With Salesforce.com continuing to expand its Force.com platform, it will become increasingly important to educate developers on possible security vulnerabilities as well as tools and methods available to help avoid falling victim to those vulnerabilities. Force.com recently introduced a new Secure Cloud Development section to its Developerforce site that attempts to alert developers to these issues as well as offer suggestions and tools for correcting them.

Previously, development on the Force.com platform meant your applications would be applied only by authenticated users in your organization. Obviously, security was still very important, but without the general public accessing your applications, a lot of the concerns that go with building a public facing application weren’t there. Threats like Cross-Site Scripting and S(O)QL Injection weren’t a large concern because the code you wrote was generally running behind the scenes and didn’t really have a user facing component. That all changed with the introduction of Visualforce, and even more so with Sites. Visualforce opened up a front end to your code, and Sites opened it to the public. Now, the security concerns that affect all web applications will affect your Force.com applications too.

With the Force.com Security Resources section of Developerforce, developers now have an excellent resource for learning, testing, and correcting security concerns in their applications.
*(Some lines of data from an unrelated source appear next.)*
(** Steps 3 to 9, for a station whose model is available. *)
Definition serve `{Environment} (self : StationService.t) (data : pyval)
    (weather_request : WeatherDataRequest.t) (nearest_station : string) (distance : pyfloat)
  : traced (pyval * nat) :=
  let date := WeatherDataRequest.date weather_request in
  let latitude := WeatherDataRequest.latitude weather_request in
  let longitude := WeatherDataRequest.longitude weather_request in
  ms ← quiet (StationService.get_model_and_scaler self nearest_station);
  historical_data ←
    call (GetHistoricalData date latitude longitude)
         (WeatherDataService.get_historical_data date latitude longitude);
  X_test ←
    call PreprocessData
         (PredictionService.preprocess_data PredictionService.init historical_data ms.2);
  predictions ← call Predict (PredictionService.predict ms.1 X_test ms.2);
  if negb (PredictionService.validate_predictions predictions) then
    mret (APIResponse.to_dict
            {| APIResponse.success := false; APIResponse.data := None;
               APIResponse.error := Some "Las predicciones generadas no son válidas";
               APIResponse.details := None |}, 500)
  else
    analysis ←
      (if py_truthy (WeatherDataRequest.include_analysis weather_request) then
         call AnalyzePredictions (Ok (analyze_predictions predictions data))
       else mret (None, None));
    station_info ←
      quiet (StationService.get_station_info self nearest_station latitude longitude);
    let response_data :=
      [ ("predictions", tolist predictions);
        ("model_info",
         VDict [ ("selected_station", VStr nearest_station);
                 ("station_coordinates",
                  VDict [ ("lat", VFloat (StationInfo.latitude station_info));
                          ("lon", VFloat (StationInfo.longitude station_info)) ]);
                 ("distance_to_station", VFloat (py_round distance 6));
                 ("distance_unit", VStr "grados (lat/lon)") ]);
        ("historical_data", HistoricalWeatherData.to_dict historical_data);
        ("total_predictions", VInt (Z.of_nat (length predictions)));
        ("input_coordinates",
         VDict [ ("latitude", VFloat latitude); ("longitude", VFloat longitude) ]);
        ("requested_date", VStr date);
        ("analysis_included", VBool (bool_decide (is_Some analysis.1))) ] in
    let response_data :=
      match analysis with
      | (Some a, analysis_error) =>
          if py_truthy a then dict_set "agricultural_analysis" a response_data
          else match analysis_error with
               | Some msg =>
                   if negb (String.eqb msg "")
                   then dict_set "analysis_error" (VStr msg) response_data
                   else response_data
               | None => response_data
               end
      | (None, Some msg) =>
          if negb (String.eqb msg "") then dict_set "analysis_error" (VStr msg) response_data
          else response_data
      | (None, None) => response_data
      end in
    mret (APIResponse.to_dict
            {| APIResponse.success := true; APIResponse.data := Some response_data;
               APIResponse.error := None; APIResponse.details := None |}, 200).

(** The [try] block of [predict]. *)
Definition predict_body `{Environment} (self : StationService.t) (data : pyval)
  : traced (pyval * nat) :=
  quiet (RequestValidator.validate_json_data data);;
  quiet (RequestValidator.validate_required_fields data ["date"; "latitude"; "longitude"]);;
  date ← quiet (py_getitem data "date");
  latitude ← quiet (py_getitem data "latitude" ≫= py_float);
  longitude ← quiet (py_getitem data "longitude" ≫= py_float);
  weather_request ←
    quiet (WeatherDataRequest.init date latitude longitude
             (data_get data "include_analysis" (VBool true))
             (data_get data "analysis_types" VNone));
  let found :=
    StationService.find_nearest_station
      (WeatherDataRequest.latitude weather_request)
      (WeatherDataRequest.longitude weather_request) in
  match found.1 with
  | Some nearest_station =>
      if negb (StationService.is_model_available self nearest_station) then
        mret (unavailable self found.1 found.2)
      else serve self data weather_request nearest_station found.2
  | None => mret (unavailable self found.1 found.2)
  end.

(** [predict]: the [try] block with its two handlers.  The result is the
    JSON body and the HTTP status, with the record of the service calls
    made on the way. *)
Definition predict `{Environment} (self : StationService.t) (data : pyval)
  : list event * (pyval * nat) :=
  let run := predict_body self data in
  match outcome run with
  | Ok response => (trace run, response)
  | Raise e =>
      let failure :=
        APIResponse.to_dict
          {| APIResponse.success := false; APIResponse.data := None;
             APIResponse.error := Some (exn_str e); APIResponse.details := None |} in
      if is_ValidationError e then (trace run, (failure, 400))
      else (trace run, (failure, 500))
  end.
End prediction_routes.

(** ** routes/station_routes.py *)

Module station_routes.
(** A pair of coordinates as a JSON object. *)
Definition coordinates_value (coords : Coordinates) : pyval :=
  VDict [("lat", VFloat (lat coords)); ("lon", VFloat (lon coords))].

(** The [try] block of [get_stations_info]; a dictionary comprehension
    assigns its keys in order. *)
Definition get_stations_info_body `{Environment} (self : StationService.t) : result pyval :=
  let summary := StationService.get_stations_summary self in
  available ←
    foldl (λ acc station,
             entries ← acc;
             info ← StationService.get_station_info self station (Fin 0) (Fin 0);
             mret (dict_set station (StationInfo.to_dict info) entries))
          (Ok []) (StationsSummary.available_stations summary);
  unavailable ←
    foldl (λ acc station,
             entries ← acc;
             match assoc_get station (StationsSummary.coordinates summary) with
             | Some coords =>
                 mret (dict_set station
                         (VDict [("name", VStr station);
                                 ("coordinates", coordinates_value coords)]) entries)
             | None => Raise (OtherException station)        (* KeyError *)
             end)
          (Ok []) (StationsSummary.failed_stations_list summary);
  mret (APIResponse.to_dict
          {| APIResponse.success := true;
             APIResponse.data :=
               Some [ ("available_stations", VDict available);
                      ("unavailable_stations", VDict unavailable);
                      ("total_stations",
                       VInt (Z.of_nat (StationsSummary.total_stations summary)));
                      ("models_loaded",
                       VInt (Z.of_nat (StationsSummary.loaded_stations summary))) ];
             APIResponse.error := None;
             APIResponse.details := None |}).

Definition get_stations_info `{Environment} (self : StationService.t) : pyval * nat :=
  match get_stations_info_body self with
  | Ok body => (body, 200)
  | Raise e =>
      (APIResponse.to_dict
         {| APIResponse.success := false; APIResponse.data := None;
            APIResponse.error := Some (exn_str e); APIResponse.details := None |}, 500)
  end.

(** [all_stations_info[nearest_station]], where the key may be [None]. *)
Definition station_info_of (all_stations_info : list (string * StationInfo.t))
    (nearest_station : option string) : result StationInfo.t :=
  match nearest_station with
  | Some name =>
      match assoc_get name all_stations_info with
      | Some info => Ok info
      | None => Raise (OtherException name)                  (* KeyError *)
      end
  | None => Raise (OtherException "None")                    (* KeyError *)
  end.

(** The [try] block of [get_nearest_station]. *)
Definition get_nearest_station_body `{Environment} (self : StationService.t) (data : pyval)
  : result pyval :=
  RequestValidator.validate_json_data data;;
  RequestValidator.validate_required_fields data ["latitude"; "longitude"];;
  latitude ← py_getitem data "latitude" ≫= py_float;
  longitude ← py_getitem data "longitude" ≫= py_float;
  CoordinateValidator.validate_coordinates latitude longitude;;
  let found := StationService.find_nearest_station latitude longitude in
  let all_stations_info := StationService.get_all_stations_info self latitude longitude in
  nearest_info ← station_info_of all_stations_info found.1;
  mret (APIResponse.to_dict
          {| APIResponse.success := true;
             APIResponse.data :=
               Some [ ("input_coordinates",
                       VDict [("latitude", VFloat latitude); ("longitude", VFloat longitude)]);
                      ("nearest_station", StationInfo.to_dict nearest_info);
                      ("all_stations",
                       VDict ((λ kv, (kv.1, StationInfo.to_dict kv.2)) <$> all_stations_info));
                      ("distance_unit", VStr "grados (lat/lon)") ];
             APIResponse.error := None;
             APIResponse.details := None |}).

Definition get_nearest_station `{Environment} (self : StationService.t) (data : pyval)
  : pyval * nat :=
  match get_nearest_station_body self data with
  | Ok body => (body, 200)
  | Raise e =>
      let failure :=
        APIResponse.to_dict
          {| APIResponse.success := false; APIResponse.data := None;
             APIResponse.error := Some (exn_str e); APIResponse.details := None |} in
      if is_ValidationError e then (failure, 400) else (failure, 500)
  end.
End station_routes.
One of the most interesting components of this site is the Force.com Security Source Code Scanner. This scanner is a free tool that will look at all the code in your organization and email a report that contains all the vulnerabilities it detects. It searches for vulnerabilities like XSS, SOQL/SOSL Injection, Frame Spoofing, and Access Control Issues. If you are an ISV Partner, you may also sign up for a free license for an external web application testing suite called Burp Suite Professional, so you can test external web applications that may connect to your Salesforce.com applications. Other useful resources included in the site are:

• Design Resources
• A Self Assessment Tool
• Secure Coding Guidelines and Library
• Security Review Process documentation for AppExchange submissions

As Force.com applications move further and further into the public realm, security will become more and more a part of the application design and development process. If you are a developer, or are interested in developing on the Force.com platform at all, I highly recommend you take a look at the Force.com Security Resources on the Developerforce website.